4 donne ti raccontano la loro storia di violenza

Gli anni di maltrattamenti, il coraggio di chiedere aiuto, il desiderio di ricominciare, l’orgoglio per i passi compiuti. Quattro donne, vittime degli abusi dei compagni, raccontano la loro storia. Anche in video

Testo e foto di Linda Dorigo

«Oggi vivo in una casa protetta con i miei figli e ho iniziato a lavorare nello studio di un commercialista come tirocinante». Giulia, 37 anni, laureata in Economia, ha perso il suo posto di commessa in nero in un negozio di abbigliamento a inizio marzo. Stessa sorte è capitata al marito, imbianchino, che nella convivenza forzata ha esasperato la sua aggressività verso la moglie. «Le violenze erano iniziate ben prima della pandemia, ma con il lockdown la mia vita è diventata un inferno. Lui aveva problemi con l’alcol, però non lo ammetteva: quando era ubriaco – e accadeva spesso – perdeva i nervi, alzava le mani. Io ero sempre a cucinare e pulire, con in braccio mia figlia di 3 anni; lui si sedeva in terrazzo, giocava col cellulare e ogni giorno si scolava almeno 12 birre. Non ne potevo più delle sue minacce: “Troia, non vali niente, la mia ex non aveva figli ma era una madre migliore di te”».

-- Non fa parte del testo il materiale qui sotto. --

(** Modelled from the spec: the typedef of [OptionsMap] lives in uci.h, which
    is not part of the sources; it is a [std::map] from names to cells
    ordered by [CaseInsensitiveLess].  The map is kept as the list of its
    entries in the order an iterator visits them. *)
Definition OptionsMap : Type := list (string * Option).

(** [std::map::find]: the entry whose key is neither below nor above [k]. *)
Fixpoint find (k : string) (om : OptionsMap) : option Option :=
  match om with
  | [] => None
  | (k', o) :: rest =>
      if CaseInsensitiveLess k k' then None
      else if CaseInsensitiveLess k' k then find k rest
      else Some o
  end.

(** [om[k]] used as the target of a write: [f] is applied to the slot of
    [k], which [std::map::operator[]] default-constructs at its place in the
    order when no equivalent key is there yet. *)
Fixpoint operator_subscript (k : string) (f : Option -> Option)
         (om : OptionsMap) : OptionsMap :=
  match om with
  | [] => [(k, f Option_default)]
  | (k', o) :: rest =>
      if CaseInsensitiveLess k k' then (k, f Option_default) :: om
      else if CaseInsensitiveLess k' k
           then (k', o) :: operator_subscript k f rest
           else (k', f o) :: rest
  end.

(** ** Registration *)

Definition SIZE_MAX : N := (2 ^ 64 - 1)%N.

(** [void Option::operator<<(const Option& o)]: the cell becomes a copy of
    [o] and takes the value of the static counter [insert_order], which is
    then incremented (a [size_t], so modulo 2^64).  The result is the new
    counter and the new value of [*this]. *)
Definition operator_lshift (insert_order : N) (this o : Option)
  : N * Option :=
  let this := o in
  ((insert_order + 1) mod (SIZE_MAX + 1), set_idx this insert_order)%N.

(** The state the statements of [init] run in: the static counter of
    [operator<<] and the map handed to [init]. *)
Record State : Type := mkState {
  insert_order : N;
  Options : OptionsMap
}.

(** The counter as its initializer leaves it, and an empty map. *)
Definition process_start : State := mkState 0 [].

(** One statement [o[name] << opt] of [init]. *)
Definition register (st : State) (entry : string * Option) : State :=
  let '(name, opt) := entry in
  let c := insert_order st in
  mkState (fst (operator_lshift c Option_default opt))
          (operator_subscript name
             (fun this => snd (operator_lshift c this opt)) (Options st)).

(** ** The catalogue *)

(** An [unsigned int] passed where an [int] is expected. *)
Definition int_of_unsigned (n : N) : Z :=
  let z := Z.of_N n mod 2 ^ 32 in
  if z <? 2 ^ 31 then z else z - 2 ^ 32.

(** The statements of [init], lines 67 to 107, as (name, constructed cell).
    [n] and [MaxHashMB] are the two locals computed before them. *)
Definition catalog (n : N) (MaxHashMB : Z) : list (string * Option) :=
  [ ("Tactical Mode",         Option_bool false None);
    ("Debug Log File",        Option_string EmptyString (Some on_logger));
    ("Contempt",              Option_spin 0 (-100) 100 None);
    ("Threads",               Option_spin (int_of_unsigned n) 1 512
                                          (Some on_threads));
    ("Hash",                  Option_spin 16 1 MaxHashMB (Some on_hash_size));
    ("Clear Hash",            Option_button (Some on_clear_hash));
    ("Ponder",                Option_bool false None);
    ("Material(mg)",          Option_spin 100 0 300 (Some on_eval));
    ("Material(eg)",          Option_spin 100 0 300 (Some on_eval));
    ("Imbalance(mg)",         Option_spin 100 0 300 (Some on_eval));
    ("Imbalance(eg)",         Option_spin 100 0 300 (Some on_eval));
    ("PawnStructure(mg)",     Option_spin 100 0 300 (Some on_eval));
    ("PawnStructure(eg)",     Option_spin 100 0 300 (Some on_eval));
    ("Mobility(mg)",          Option_spin 100 0 300 (Some on_eval));
    ("Mobility(eg)",          Option_spin 100 0 300 (Some on_eval));
    ("PassedPawns(mg)",       Option_spin 100 0 300 (Some on_eval));
    ("PassedPawns(eg)",       Option_spin 100 0 300 (Some on_eval));
    ("KingSafety(mg)",        Option_spin 100 0 300 (Some on_eval));
    ("KingSafety(eg)",        Option_spin 100 0 300 (Some on_eval));
    ("Threats(mg)",           Option_spin 100 0 300 (Some on_eval));
    ("Threats(eg)",           Option_spin 100 0 300 (Some on_eval));
    ("Space",                 Option_spin 100 0 300 (Some on_eval));
    ("Razoring",              Option_bool true None);
    ("Futility",              Option_bool true None);
    ("NullMove",              Option_bool true None);
    ("ProbCut",               Option_bool true None);
    ("Pruning",               Option_bool true None);
    ("LMR",                   Option_bool true None);
    ("MaxLMR",                Option_spin 10 0 20 None);
    ("MultiPV",               Option_spin 1 1 500 None);
    ("Skill Level",           Option_spin 20 0 20 None);
    ("Move Overhead",         Option_spin 30 0 5000 None);
    ("Minimum Thinking Time", Option_spin 20 0 5000 None);
    ("Large Pages",           Option_bool true (Some on_large_pages));
    ("Slow Mover",            Option_spin 89 10 1000 None);
    ("nodestime",             Option_spin 0 0 10000 None);
    ("UCI_Chess960",          Option_bool false None);
    ("SyzygyPath",            Option_string "<empty>" (Some on_tb_path));
    ("SyzygyProbeDepth",      Option_spin 1 1 100 None);
    ("Syzygy50MoveRule",      Option_bool true None);
    ("SyzygyProbeLimit",      Option_spin 6 0 6 None) ].

(** [void init(OptionsMap& o)].  [hardware_concurrency] is what
    [std::thread::hardware_concurrency()] returns and [Is64Bit] the constant
    of types.h; the statements run one after the other on the state. *)
Definition init (hardware_concurrency : N) (Is64Bit : bool) (st : State)
  : State :=
  let MaxHashMB := if Is64Bit then 1024 * 1024 else 2048 in
  let n := hardware_concurrency in
  let n := if N.eqb n 0 then 1%N else n in
  fold_left register (catalog n MaxHashMB) st.

(** ** The printer *)

Definition newline : string := String (ascii_of_nat 10) EmptyString.

(** The body of the inner [if] at lines 120 to 127: what is written for one
    entry. *)
Definition print_option (name : string) (o : Option) : string :=
  newline ++ "option name " ++ name ++ " type " ++ type o
  ++ (if type o != "button" then " default " ++ defaultValue o
      else EmptyString)
  ++ (if type o == "spin"
      then " min " ++ to_string (min o) ++ " max " ++ to_string (max o)
      else EmptyString).

(** The inner loop: the first entry, in map order, whose [idx] is [i]; the
    [break] ends the search there. *)
Fixpoint first_with_idx (i : N) (om : OptionsMap) : option (string * Option) :=
  match om with
  | [] => None
  | (name, o) :: rest =>
      if N.eqb (idx o) i then Some (name, o) else first_with_idx i rest
  end.

(** The outer loop from [i] on, with [count] rounds left. *)
Fixpoint print_from (count : nat) (i : N) (om : OptionsMap) : string :=
  match count with
  | O => EmptyString
  | S count' =>
      match first_with_idx i om with
      | Some (name, o) => print_option name o
      | None => EmptyString
      end ++ print_from count' (N.succ i) om
  end.

(** [std::ostream& operator<<(std::ostream& os, const OptionsMap& om)]: the
    text appended to [os]. *)
Definition operator_print (om : OptionsMap) : string :=
  print_from (List.length om) 0 om.

(** ** The vocabulary of the specification *)

(** The four kinds of the specification and the type tags that stand for
    them in the source. *)
Inductive Kind : Set := Toggle | Spin | Button | Text.

Definition kindName (k : Kind) : string :=
  match k with
  | Text => "string"
  | Toggle => "check"
  | Button => "button"
  | Spin => "spin"
  end.

Definition kind_of (o : Option) : option Kind :=
  if type o == "string" then Some Text
  else if type o == "check" then Some Toggle
  else if type o == "button" then Some Button
  else if type o == "spin" then Some Spin
  else None.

Il 7 marzo Giulia è finita in ospedale con una contusione alla testa. Il 27 aprile, dopo l’ennesimo litigio finito a calci e pugni, ha chiamato l’ambulanza e dall’ospedale è scattata la denuncia per maltrattamenti. «Tre pattuglie hanno accompagnato me e mia figlia al centro antiviolenza. Lì ho colto l’opportunità di iniziare una nuova vita e, piano piano, di inseguire anche i miei sogni».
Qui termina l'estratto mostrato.